◆ Problem details: Please repeat each of the records that follow, exactly as written.

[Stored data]

____

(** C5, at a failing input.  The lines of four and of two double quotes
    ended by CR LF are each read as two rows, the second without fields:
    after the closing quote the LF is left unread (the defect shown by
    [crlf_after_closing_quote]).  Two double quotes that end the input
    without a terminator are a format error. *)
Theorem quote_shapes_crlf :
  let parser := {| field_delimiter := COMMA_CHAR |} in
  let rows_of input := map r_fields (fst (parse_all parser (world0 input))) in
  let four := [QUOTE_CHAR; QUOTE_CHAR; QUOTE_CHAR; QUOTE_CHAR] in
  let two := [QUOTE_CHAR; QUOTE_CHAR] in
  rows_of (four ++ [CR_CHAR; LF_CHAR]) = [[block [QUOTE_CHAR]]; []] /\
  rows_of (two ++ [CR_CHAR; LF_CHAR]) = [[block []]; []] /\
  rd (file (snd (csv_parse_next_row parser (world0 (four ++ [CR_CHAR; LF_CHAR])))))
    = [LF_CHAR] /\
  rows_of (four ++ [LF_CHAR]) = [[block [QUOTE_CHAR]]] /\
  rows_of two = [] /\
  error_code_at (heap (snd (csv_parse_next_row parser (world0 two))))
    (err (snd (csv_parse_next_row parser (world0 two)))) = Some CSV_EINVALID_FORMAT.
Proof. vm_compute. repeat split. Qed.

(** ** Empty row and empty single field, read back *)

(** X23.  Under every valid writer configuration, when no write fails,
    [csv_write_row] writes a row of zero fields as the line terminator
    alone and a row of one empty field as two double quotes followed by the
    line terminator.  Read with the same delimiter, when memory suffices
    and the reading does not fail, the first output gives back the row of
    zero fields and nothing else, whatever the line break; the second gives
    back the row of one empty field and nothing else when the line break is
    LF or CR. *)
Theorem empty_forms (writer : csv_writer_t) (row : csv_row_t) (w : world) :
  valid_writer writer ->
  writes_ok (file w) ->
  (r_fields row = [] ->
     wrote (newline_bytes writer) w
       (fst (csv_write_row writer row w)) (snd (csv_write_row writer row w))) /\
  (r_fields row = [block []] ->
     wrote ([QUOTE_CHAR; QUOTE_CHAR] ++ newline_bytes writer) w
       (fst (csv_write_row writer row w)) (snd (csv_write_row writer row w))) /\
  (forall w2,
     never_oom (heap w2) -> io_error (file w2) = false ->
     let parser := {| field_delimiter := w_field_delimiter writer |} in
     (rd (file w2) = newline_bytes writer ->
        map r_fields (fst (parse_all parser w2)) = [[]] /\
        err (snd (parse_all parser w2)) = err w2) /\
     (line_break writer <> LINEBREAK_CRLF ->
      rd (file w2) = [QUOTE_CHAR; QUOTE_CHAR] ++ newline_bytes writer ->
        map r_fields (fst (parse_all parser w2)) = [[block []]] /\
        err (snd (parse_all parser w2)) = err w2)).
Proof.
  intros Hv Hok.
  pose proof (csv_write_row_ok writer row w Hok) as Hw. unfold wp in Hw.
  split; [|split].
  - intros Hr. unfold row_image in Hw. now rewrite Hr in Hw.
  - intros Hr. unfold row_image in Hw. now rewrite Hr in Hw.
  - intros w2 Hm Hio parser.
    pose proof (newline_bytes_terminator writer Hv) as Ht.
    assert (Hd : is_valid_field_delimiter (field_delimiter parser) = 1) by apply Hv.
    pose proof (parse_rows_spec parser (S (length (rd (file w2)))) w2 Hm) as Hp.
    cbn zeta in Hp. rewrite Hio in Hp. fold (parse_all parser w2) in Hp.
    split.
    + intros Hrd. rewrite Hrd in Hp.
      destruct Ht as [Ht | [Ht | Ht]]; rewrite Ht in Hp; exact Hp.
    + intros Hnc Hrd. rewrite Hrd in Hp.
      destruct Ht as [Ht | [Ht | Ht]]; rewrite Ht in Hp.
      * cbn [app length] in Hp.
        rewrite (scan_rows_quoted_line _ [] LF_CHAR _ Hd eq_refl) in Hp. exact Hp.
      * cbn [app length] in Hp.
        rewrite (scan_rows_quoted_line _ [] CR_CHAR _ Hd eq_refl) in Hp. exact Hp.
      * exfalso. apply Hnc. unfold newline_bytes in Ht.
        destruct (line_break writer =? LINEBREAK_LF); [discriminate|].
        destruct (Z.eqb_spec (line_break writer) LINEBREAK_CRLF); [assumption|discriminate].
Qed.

____

◆ Exercise solution:
(** C5, at a failing input.  The lines of four and of two double quotes
    ended by CR LF are each read as two rows, the second without fields:
    after the closing quote the LF is left unread (the defect shown by
    [crlf_after_closing_quote]).  Two double quotes that end the input
    without a terminator are a format error. *)
Theorem quote_shapes_crlf :
  let parser := {| field_delimiter := COMMA_CHAR |} in
  let rows_of input := map r_fields (fst (parse_all parser (world0 input))) in
  let four := [QUOTE_CHAR; QUOTE_CHAR; QUOTE_CHAR; QUOTE_CHAR] in
  let two := [QUOTE_CHAR; QUOTE_CHAR] in
  rows_of (four ++ [CR_CHAR; LF_CHAR]) = [[block [QUOTE_CHAR]]; []] /\
  rows_of (two ++ [CR_CHAR; LF_CHAR]) = [[block []]; []] /\
  rd (file (snd (csv_parse_next_row parser (world0 (four ++ [CR_CHAR; LF_CHAR])))))
    = [LF_CHAR] /\
  rows_of (four ++ [LF_CHAR]) = [[block [QUOTE_CHAR]]] /\
  rows_of two = [] /\
  error_code_at (heap (snd (csv_parse_next_row parser (world0 two))))
    (err (snd (csv_parse_next_row parser (world0 two)))) = Some CSV_EINVALID_FORMAT.
Proof. vm_compute. repeat split. Qed.

(** ** Empty row and empty single field, read back *)

(** X23.  Under every valid writer configuration, when no write fails,
    [csv_write_row] writes a row of zero fields as the line terminator
    alone and a row of one empty field as two double quotes followed by the
    line terminator.  Read with the same delimiter, when memory suffices
    and the reading does not fail, the first output gives back the row of
    zero fields and nothing else, whatever the line break; the second gives
    back the row of one empty field and nothing else when the line break is
    LF or CR. *)
Theorem empty_forms (writer : csv_writer_t) (row : csv_row_t) (w : world) :
  valid_writer writer ->
  writes_ok (file w) ->
  (r_fields row = [] ->
     wrote (newline_bytes writer) w
       (fst (csv_write_row writer row w)) (snd (csv_write_row writer row w))) /\
  (r_fields row = [block []] ->
     wrote ([QUOTE_CHAR; QUOTE_CHAR] ++ newline_bytes writer) w
       (fst (csv_write_row writer row w)) (snd (csv_write_row writer row w))) /\
  (forall w2,
     never_oom (heap w2) -> io_error (file w2) = false ->
     let parser := {| field_delimiter := w_field_delimiter writer |} in
     (rd (file w2) = newline_bytes writer ->
        map r_fields (fst (parse_all parser w2)) = [[]] /\
        err (snd (parse_all parser w2)) = err w2) /\
     (line_break writer <> LINEBREAK_CRLF ->
      rd (file w2) = [QUOTE_CHAR; QUOTE_CHAR] ++ newline_bytes writer ->
        map r_fields (fst (parse_all parser w2)) = [[block []]] /\
        err (snd (parse_all parser w2)) = err w2)).
Proof.
  intros Hv Hok.
  pose proof (csv_write_row_ok writer row w Hok) as Hw. unfold wp in Hw.
  split; [|split].
  - intros Hr. unfold row_image in Hw. now rewrite Hr in Hw.
  - intros Hr. unfold row_image in Hw. now rewrite Hr in Hw.
  - intros w2 Hm Hio parser.
    pose proof (newline_bytes_terminator writer Hv) as Ht.
    assert (Hd : is_valid_field_delimiter (field_delimiter parser) = 1) by apply Hv.
    pose proof (parse_rows_spec parser (S (length (rd (file w2)))) w2 Hm) as Hp.
    cbn zeta in Hp. rewrite Hio in Hp. fold (parse_all parser w2) in Hp.
    split.
    + intros Hrd. rewrite Hrd in Hp.
      destruct Ht as [Ht | [Ht | Ht]]; rewrite Ht in Hp; exact Hp.
    + intros Hnc Hrd. rewrite Hrd in Hp.
      destruct Ht as [Ht | [Ht | Ht]]; rewrite Ht in Hp.
      * cbn [app length] in Hp.
        rewrite (scan_rows_quoted_line _ [] LF_CHAR _ Hd eq_refl) in Hp. exact Hp.
      * cbn [app length] in Hp.
        rewrite (scan_rows_quoted_line _ [] CR_CHAR _ Hd eq_refl) in Hp. exact Hp.
      * exfalso. apply Hnc. unfold newline_bytes in Ht.
        destruct (line_break writer =? LINEBREAK_LF); [discriminate|].
        destruct (Z.eqb_spec (line_break writer) LINEBREAK_CRLF); [assumption|discriminate].
Qed.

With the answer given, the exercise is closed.